# TJ Gave Good News To Jim Rome I heard...



## MilBucksFan2TheCore (Mar 7, 2005)

TJ Ford I heard from ESPN "The Game" 1510 days 1290 Nights from a caller that he sounded pretty optimistic about returning soon! :banana: Here is the link to Jim Rome's web page so you can check out what Ford said on this show today...

http://www.jimrome.com/home/show_audio_archive.htmlHere is the link to join Jim Rome so you can hear the broadcast yourself. But you have to pay for it which is not cool! :whoknows: 
Very unlike Rome... :upset: I will do that in a few minutes...and let you know what TJ said...
The caller did not go into too much detail and I am not sure what was said on the Jim Rome show so ...I will leave it at that...

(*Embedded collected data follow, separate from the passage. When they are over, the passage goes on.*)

(** * PTOfwdownloader: the download-and-verify pipeline

    A shallow embedding of [src/PTOfwdownloader.py] (class
    [USPTOFileWrapperDownloader]): the helpers [verify_pdf],
    [get_redirect_url], [download_final] and the worker [run_process].

    - Python [str] values are Rocq [string]s; a character is a code point
      below 256.  Byte strings ([b'%PDF'], file contents) are [string]s as
      well, one character per byte.
    - Values decoded by [json.loads] are the inductive type [pyval].
    - The file system is a finite map from paths to files; the network
      (the list endpoint and the two [curl] invocations) and the stop button
      are fields of a [World] record.
    - An uncaught Python exception is the constructor [Raise]; the
      [try/except] blocks of the source are written out where they stand.
    - The Tk widgets, the log pane and the progress bar are presentation and
      are left out; the calls of external commands are recorded in a trace. *)

From Stdlib Require Import String Ascii List ZArith Lia Bool.
From stdpp Require Import base gmap strings list pretty.

#[local] Set Warnings "-register-all".

Local Open Scope string_scope.

(** ** Python string primitives *)

Module PyStr.

Definition LF : ascii := "010"%char.
Definition CR : ascii := "013"%char.
Definition CRLF : string := String CR (String LF EmptyString).

(** [str.isspace] on one character, for code points below 256: TAB, LF, VT,
    FF, CR, the separators FS GS RS US, SPACE, NEL and NBSP.  The regular
    expression class [\s] and [str.strip]/[str.split] all use it. *)
Definition isspace (c : ascii) : bool :=
  let n := nat_of_ascii c in
  (Nat.leb 9 n && Nat.leb n 13) || (Nat.leb 28 n && Nat.leb n 32)
  || Nat.eqb n 133 || Nat.eqb n 160.

Definition is_empty (s : string) : bool :=
  match s with EmptyString => true | String _ _ => false end.

Fixpoint lstrip (s : string) : string :=
  match s with
  | EmptyString => EmptyString
  | String c s' => if isspace c then lstrip s' else s
  end.

Fixpoint rstrip (s : string) : string :=
  match s with
  | EmptyString => EmptyString
  | String c s' =>
      let r := rstrip s' in
      if isspace c && is_empty r then EmptyString else String c r
  end.

(** [s.strip()] *)
Definition strip (s : string) : string := rstrip (lstrip s).

(** [s.replace(c, r)] for a one-character pattern [c]. *)
Fixpoint replace (c : ascii) (r : string) (s : string) : string :=
  match s with
  | EmptyString => EmptyString
  | String x s' =>
      if Ascii.eqb x c then r +:+ replace c r s' else String x (replace c r s')
  end.

(** [s.split()]: the maximal runs of non-space characters, in order.
    [cur] is the run being read. *)
Fixpoint split_from (cur : string) (s : string) : list string :=
  match s with
  | EmptyString => if is_empty cur then [] else [cur]
  | String c s' =>
      if isspace c
      then (if is_empty cur then split_from EmptyString s'
            else cur :: split_from EmptyString s')
      else split_from (cur +:+ String c EmptyString) s'
  end.

Definition split (s : string) : list string := split_from EmptyString s.

(** [s.split(c)[0]]: the text before the first [c] (all of [s] without one). *)
Fixpoint split_head (c : ascii) (s : string) : string :=
  match s with
  | EmptyString => EmptyString
  | String x s' => if Ascii.eqb x c then EmptyString else String x (split_head c s')
  end.

(** [str.upper] on the letters a-z; the other characters are kept.  (No
    character outside a-z has P, D or F as its upper case, which is all the
    comparison with ['PDF'] looks at.) *)
Definition upper_char (c : ascii) : ascii :=
  let n := nat_of_ascii c in
  if Nat.leb 97 n && Nat.leb n 122 then ascii_of_nat (n - 32) else c.

Fixpoint upper (s : string) : string :=
  match s with
  | EmptyString => EmptyString
  | String c s' => String (upper_char c) (upper s')
  end.

End PyStr.

(** ** The regular expression of [get_redirect_url]

    A backtracking matcher in the order Python's [re] tries alternatives:
    a greedy repetition takes the longest run first and gives characters
    back one at a time. *)

Module Re.
Import PyStr.

Inductive atom : Type :=
| Bol                          (* ^ under re.MULTILINE *)
| Eol                          (* $ under re.MULTILINE *)
| One (p : ascii -> bool)      (* one character of a class *)
| Star (p : ascii -> bool)     (* greedy p* *)
| Opt (p : ascii -> bool)      (* greedy p? *)
| GOpen                        (* ( *)
| GClose.                      (* ) *)

(** Group 1 while matching: not opened, being read, closed. *)
Inductive group : Type :=
| GNone
| GIn (txt : string)
| GDone (txt : string).

Definition push (c : ascii) (g : group) : group :=
  match g with
  | GIn t => GIn (t +:+ String c EmptyString)
  | _ => g
  end.

Definition at_bol (prev : option ascii) : bool :=
  match prev with None => true | Some c => Ascii.eqb c LF end.

Definition at_eol (s : string) : bool :=
  match s with EmptyString => true | String c _ => Ascii.eqb c LF end.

But remember Larry Harris talked about them having more tests :wait: to see where TJ is in April...so I look forward to see how our guy is doing! :rock: Hope he is good to go!


----------



## kamego (Dec 29, 2003)

I hope he is too. Not even being a bucks fan I liked how TJ played in college. It was ashame he couldn't stay healthy being so young.


----------



## DHarris34Phan (Oct 28, 2004)

*Great News!! Keep us updated MilBucksFan when you hear more about the story!*


----------



## cmd34 (Jul 17, 2002)

Hope this isn't an April Fools prank. :evil:


----------



## cmd34 (Jul 17, 2002)

Seriously, the NBA will be much better once TJ and hopefully Jay Williams return to the court.


----------



## uptown4784 (Jul 4, 2004)

Hopefully he will return soon ( Next Year)


----------



## RPGMan (Mar 31, 2005)

cmd34 said:


> Seriously, the NBA will be much better once TJ and hopefully Jay Williams return to the court.

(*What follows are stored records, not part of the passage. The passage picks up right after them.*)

(* ===== verification/Prelude.v ===== *)
(** * Rufux, verified

    Rufux writes operating-system images to USB drives on Linux. It is a C
    program: a command line (src/src/linux/main.c) over some twenty-five
    components under src/src/linux, each of which checks its arguments, asks
    the system about a device and then writes to it or runs a tool on it
    (sfdisk, mkfs.*, 7z, wimlib-imagex, qemu-img, grub, curl, ...). Its macOS
    port (src/macos/src) replaces the platform underneath: the device registry of
    IOKit, a guard that keeps every operation off the boot disk, mounts that are
    remembered in state files, a writer that fills NTFS volumes through
    libntfs-3g, and a server, rufux-mountd (src/macos/src/mountd_nfs.c), that
    opens a volume of a file system macOS cannot mount and serves it over NFS to
    the local machine. This library models the Linux program, the server and
    those parts of the port as executable Rocq functions and proves what makes
    them correct.

    ** How the program is modelled

    A C function that makes no system call is a Rocq function. One that does is
    a tree of type [io A] (Sys.v): it returns a value, or makes one call of type
    [ev] and goes on with the answer. The tree is the program's text: a guard is
    an [if] before the call it guards, an early return a [Fail], a loop a
    [loop], [fold_io] or [first_io]. Nothing is assumed of the answers unless a
    theorem says so ([posix]: a transfer moves no more than was asked for).
      - [exec m t a]: with the calls and answers of the trace [t], [m] returns
        [a]. Functional theorems have the form "if [exec m t (Ok a)] then ...".
      - [always P m]: every call [m] can make satisfies [P], whatever the
        answers; safety theorems have this form. [harmless] calls open nothing
        for writing, change no directory and start no program.
      - [run h m w] runs [m] in an environment with a state; witnesses and
        counterexamples are computed with it.
      - [wp], [wp_loop]: weakest preconditions over all answers, and the loop
        rule; [loop_runs_out] bounds the turns of a loop.
    [cres A] is the convention of 0 or a negative value with a message: [Ok a]
    or [Fail message]. A message is the text before it is cut to the caller's
    buffer; what is cut by the program itself ([snprintf] into a buffer whose
    content is used) is cut in the model. Machine integers are [Z] with their
    width written out where it matters; [byte] is the kernel's byte; a C string
    is a [string] and a pointer into it the suffix it points at (Cstr.v);
    doubles are binary64 values of the Standard Library (Double.v), with the
    locale's decimal point as the parameter [point].
    The callbacks for progress and for log lines are the events [Progress],
    [VProgress] (the verification phase) and [Log]. Where a message quotes an
    errno that no modelled call sets, the text is a parameter ([stale_errno]).

    The mount server keeps state of its own, the cache of parent directories,
    and is written in a state monad over [io] (Mountd.v): [mcall] makes a call,
    [mloop] is a loop, [mexec m c t c' a] says that from the cache [c], with the
    calls and answers [t], [m] returns [a] and the cache [c']. [malways],
    [mends] and [returns] are its safety, result and termination judgements;
    they are instances of a class [Logic] of judgements closed under the
    program's constructors, so that a theorem about all handlers is proved once
    for every judgement. [observe] folds an abstract state over a trace (the
    contents of a file, the entries of an inode, the open connections),
    [abides] says that the answers in the trace fit that state, and [from]
    relates the two.

    Fuel: [loop fuel] is cut short when its fuel is spent. Theorems about what
    was returned hold for every fuel. That enough fuel gives a result is proved
    where a loop could go on for ever: mj_parse_terminates takes the length of
    the text plus two; rufux_read_full_terminates the bytes asked for plus the
    interruptions; extract_poll_returns the polls that find the child running;
    dispatch_answers, for every call to the mount server, fuel over one MiB, the
    most a READ or a WRITE moves. The server itself runs until it is stopped.
    The walk over the device registry has 65 turns, one more than its queue has
    places, which is enough (boot_disk_guard_correct); a tree to copy is at most
    PATH_MAX levels deep, because a level adds to the path (DEPTH, enough by
    populate_enough).
    The other loops end with their data (a read of nothing, a count).

    ** The files

    Foundations: Prelude.v (bytes, buffers, little- and big-endian values),
    Cstr.v (strings, numbers, formatting), Double.v (strtod, printf of
    doubles), Sys.v (the system).
      - Mjson.v, MjsonSpec.v (mjson.c): the JSON parser. It accepts RFC 8259's
        documents and returns their value (mj_parse_complete), returns for
        every text (mj_parse_terminates), nests at most 65 levels
        (mj_parse_depth); parse_string is the grammar's (parse_string_correct);
        and in a locale with a decimal comma it misreads numbers
        (mj_parse_comma_locale).
      - Exec.v, ExecSpec.v (exec.c): looking up and running programs, retried
        transfers. rufux_have agrees with rufux_execvp, transfers move every
        byte, captured output fits its buffer.
      - Device.v, DeviceSpec.v (device.c): the list of drives and the guard
        rufux_check_target, which every writer calls first: it accepts a block
        device only if it is not mounted, not empty, and removable unless fixed
        disks were allowed (rufux_check_target_safe).
      - Writer.v, WriterSpec.v (writer.c): copying an image. Success means the
        target received the image's bytes and, with --verify, gave them back.
      - Vhd.v (vhd.c), Vdisk.v, VdiskSpec.v (vdisk.c): virtual disk images;
        no image that refers to another file is converted (refs_ok_sound).
      - Checksum.v (checksum.c), Badblocks.v (badblocks.c).
      - Partition.v, PartitionSpec.v (partition.c): the sfdisk script is whole
        and its partitions lie on the disk, in order (make_script_correct).
      - Mkfs.v (mkfs_task.c, persist.c), Host.v (mount.c, priv.c,
        secureboot.c, smart.c, update.c, boot.c).
      - Bootcheck.v, BootcheckSpec.v (bootcheck.c): Secure Boot revocation.
        Parsing a boot loader stays inside its bytes (bootcheck_in_bounds); the
        DBX scan does not (dbx_scan_out_of_bounds).
      - Iso.v (iso_probe.c and the image probe of wininstall.c), Wue.v,
        WueSpec.v (wininstall.c): Windows answer files are well-formed XML for
        every account name (answer_file_wf), UEFI:NTFS is read back.
      - Extract.v, ExtractSpec.v (extract.c): extraction is complete when it
        says so, and no file over 4 GiB reaches FAT32.
      - Dosboot.v (dosboot.c), Biosboot.v, BiosbootSpec.v (biosboot.c): boot
        records keep the file system's parameters; GRUB is installed only where
        it fits, and the partition table survives.
      - Create.v, CreateSpec.v (create.c): the flows behind "rufux create".
        They call all of the above. Nothing happens without consent
        (rufux_create_consent).
      - Phases.v, FlowSpec.v: an abstract account of making a drive, as a
        transition system (partitioned, formatted, mounted, filled, unmounted,
        boot records written), and the refinement theorem that the flows of
        create.c take only its steps (flows_refine_drive).
      - Msdl.v, MsdlSpec.v (msdl.c): Windows downloads. A file gets its final
        name only when curl succeeded, and the name is a safe one.
      - Cli.v, CliSpec.v (main.c, i18n.h, gui_stub.c): the command line, one
        definition per command and [main] over them. A misspelt option stops
        the program before it does anything, an accepted command line is read
        the way it was checked, the suggested option is the nearest by edit
        distance, and without --real nothing is written (without_real_inert,
        through every layer from main to the calls).
      - Xdr.v, XdrSpec.v (mountd_nfs.c up to the NTFS backend): the external data
        representation and the cache of parents. What is put is got back, decoding
        stays inside the message, a reply never outgrows its buffer, and the hash
        table of parents is a finite map that may forget (parent_cache_refines_map).
      - Mountd.v: the effects of the server, and the interface [Backend] (fs_* of the
        source) between the protocol and the file systems.
      - Nfsd.v, NfsdSpec.v (handle_mount_proc to dispatch_rpc_call): the MOUNT
        and NFS version 3 procedures over any backend. Every reply is a reply to
        its call (dispatch_reply_wf), a call that is refused touches nothing
        (rejected_call_inert), and a client that follows the cookies of READDIR
        receives each entry once, in order (readdir_complete).
      - Ext2fs.v, Ext2.v (the ext_ functions): the ext2/3/4 backend as sequences of libext2fs
        calls. Ext2Spec.v: what the library is given and what a success means.
        Ext2FileSpec.v: READ and WRITE against the contents of the file
        (ext_op_read_correct, ext_op_write_correct, write_then_read), every file
        handle is closed on every path (handles_balanced); a WRITE that was not
        flushed is called durable (unstable_write_claims_sync). Ext2DirSpec.v: link counts are the number
        of entries (link_counts_kept), except where LINK wraps around
        (link_count_wraps) and RENAME loses a directory inside itself
        (rename_into_itself). Contents.v: file contents, for both backends.
      - Ntfs3g.v, Ntfs.v (the ntfs_ functions): the NTFS backend as sequences of
        libntfs-3g calls. NtfsSpec.v: inodes and attributes are used while they
        are open, never twice in one call, and closed once, on every path
        (ntfs_handles_safe); a listing shows exactly the user's entries
        (ntfs_op_readdir_correct); and where the backend goes wrong, system files
        can be truncated and written (create_truncates_system_file,
        system_file_writable) and RENAME loses directories and files
        (ntfs_rename_into_itself, failed_rename_loses_target). NtfsFileSpec.v:
        READ and WRITE against the contents (ntfs_op_write_correct,
        ntfs_op_read_correct, ntfs_write_then_read), and the one difference from
        pwrite (empty_write_grows_file).
      - Rpc.v, RpcSpec.v (client_reset_slots to main): connections and main. The
        server, over either backend, asks the libraries only for what they may be
        asked for (library_calls_guarded) and answers every call
        (dispatch_answers); it dispatches the messages that the received bytes are the record
        marking of, however they are cut (record_marking_refined), gathers
        at most 2 MiB (message_buffer_bounded), and the table of clients holds
        the connections that are open (serve_invariant).

      - Macexec.v (platform_macos.c up to the environment of the bundle,
        exec.c): where the port finds its helpers, and running them.
      - Macdisk.v, MacdiskSpec.v (platform_macos.c from the BSD names on): the
        walk over the device registry is reachability, and the guard of the boot
        disk says yes exactly for the disks it is meant to protect
        (boot_disk_guard_correct), where a lineage fits 64 entries and 32 names.
      - Macmount.v (the mount table, labels, mount points), Macstate.v (state
        files, the process of a server), Macvolume.v (mounting, unmounting; all
        mount.c, and rufux_macos_unmount_disk of platform_macos.c). They call
        Macexec.v and Macdisk.v; the server they start is Rpc.v's main.
        MacstateSpec.v: a state file that was written is read back
        (mount_state_roundtrip), and a line feed in a path forges one
        (line_feed_forges_pid).
      - Macdevice.v (device.c): what the registry says of a whole disk, whether it
        is mounted, the list of disks, and rufux_check_target, which every writer
        starts with.
      - Macboot.v (boot.c), Macpartition.v (partition.c): the boot code and the
        partition tables, which the port writes byte by byte. MactableSpec.v: what
        a reader finds in the bytes of a header, an entry, a first sector.
        MacpartitionSpec.v: after a success rufux_part_offset_sectors finds every
        partition of the layout exactly and no other (mac_partition_roundtrip),
        with GPT also when the primary header is lost (mac_gpt_backup_recovers).
      - Macwriter.v (writer.c), MacwriterSpec.v: writing an image; the target holds
        it, filled up to whole sectors, flushed, and compared when asked
        (mac_write_image_correct), where a block is whole sectors; where it is not,
        everything behind the first block is misplaced (odd_sectors_shift_image).
      - MacguardSpec.v: no operation that takes a disk does anything to one the
        guard is meant to refuse (system_disk_protected): the operations of
        Macdisk.v, Macvolume.v, Macdevice.v, Macboot.v, Macpartition.v, Macwriter.v
        and Populate.v composed with the guard.
      - Populate.v (ntfs_populate.c): a tree or a file onto an NTFS volume.
        PopulateSpec.v: volume, inodes and attributes are used while they are open
        and released once on every path of both entry points
        (populate_volume_safe). PopulateFileSpec.v: a success means that every
        regular file and link of the tree was copied, and nothing else
        (populate_copies_tree), and each file whole (write_regular_file_correct).

    ** Parameters

    Code outside the repository is an argument of the definitions that use it:
    OpenSSL's digests ([EVP], [sha]), its PKCS#7 reader ([certs]), the version
    the build defines, whether native language support is compiled in. libext2fs
    and libntfs-3g are the environment: their functions are calls with any
    answer; but the two that convert times, which compute, are the parameters
    [to_timespec] and [of_timespec]; the text of an errno they leave is [strerr].
    Static variables are calls too ([StaticFlag], [StaticStr]). What the stack holds where a handler reads
    an attribute nobody wrote is the parameter [junk]. What a
    theorem needs of them is a hypothesis with a concrete instance in the
    theorem's witness.

    ** Not modelled

      - Drawing the progress line (cli_progress and dl_progress of main.c):
        formatting of already reported numbers.
      - Allocation failure: malloc, calloc and strdup succeed.
      - A signal other than an interrupted transfer, and other processes, except
        through the answers the system gives.
      - The mount server's signal handler: the flag it sets is read with the call
        [Stopped], at any time.
      - The rest of src/macos/src (main.c, create.c, wininstall.c, mkfs_task.c,
        dosboot.c, biosboot.c, persist.c and the probes): commands and flows of the
        Linux program ported to macOS (mjson.c and other files are copies).
      - On macOS, an error of readdir: it is the end of the directory, as the code
        takes it.
      - The Windows sources of Rufus under src/src and the libraries vendored with
        them (wimlib, bled, ext2fs, libcdio, syslinux, getopt): not part of either
        program. The boot records of ms-sys are data of dosboot.c and are in
        Dosboot.v. *)
From Stdlib Require Strings.Byte DecimalString.
From Stdlib Require Export ZArith Lia Bool Ascii String.
From stdpp Require Export base tactics list strings numbers.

i dont think Jay Will will ever return. He's already gone on to broadcasting, i've seen him do a couple games for ESPN. TJ on the other hand has a chance at a nice comeback, lets see if he can keep his flash.


----------



## cmd34 (Jul 17, 2002)

Jay just called the McDonalds All American game. he said he is still re-habbing and he is still very focused on his NBA comeback.

Calling games isn't necessarily a sign that he is done. It could be him finding an income and staying close to the game.

Sorry not Bucks related.


----------



## jayk009 (Aug 6, 2003)

well I just hope that TJ Ford still ahs his explosivness with him... It woudl be sad to see ap layer of his calibre's career wasted..


----------



## DHarris34Phan (Oct 28, 2004)

jayisthebest88 said:


> well I just hope that TJ Ford still ahs his explosivness with him... It woudl be sad to see ap layer of his calibre's career wasted..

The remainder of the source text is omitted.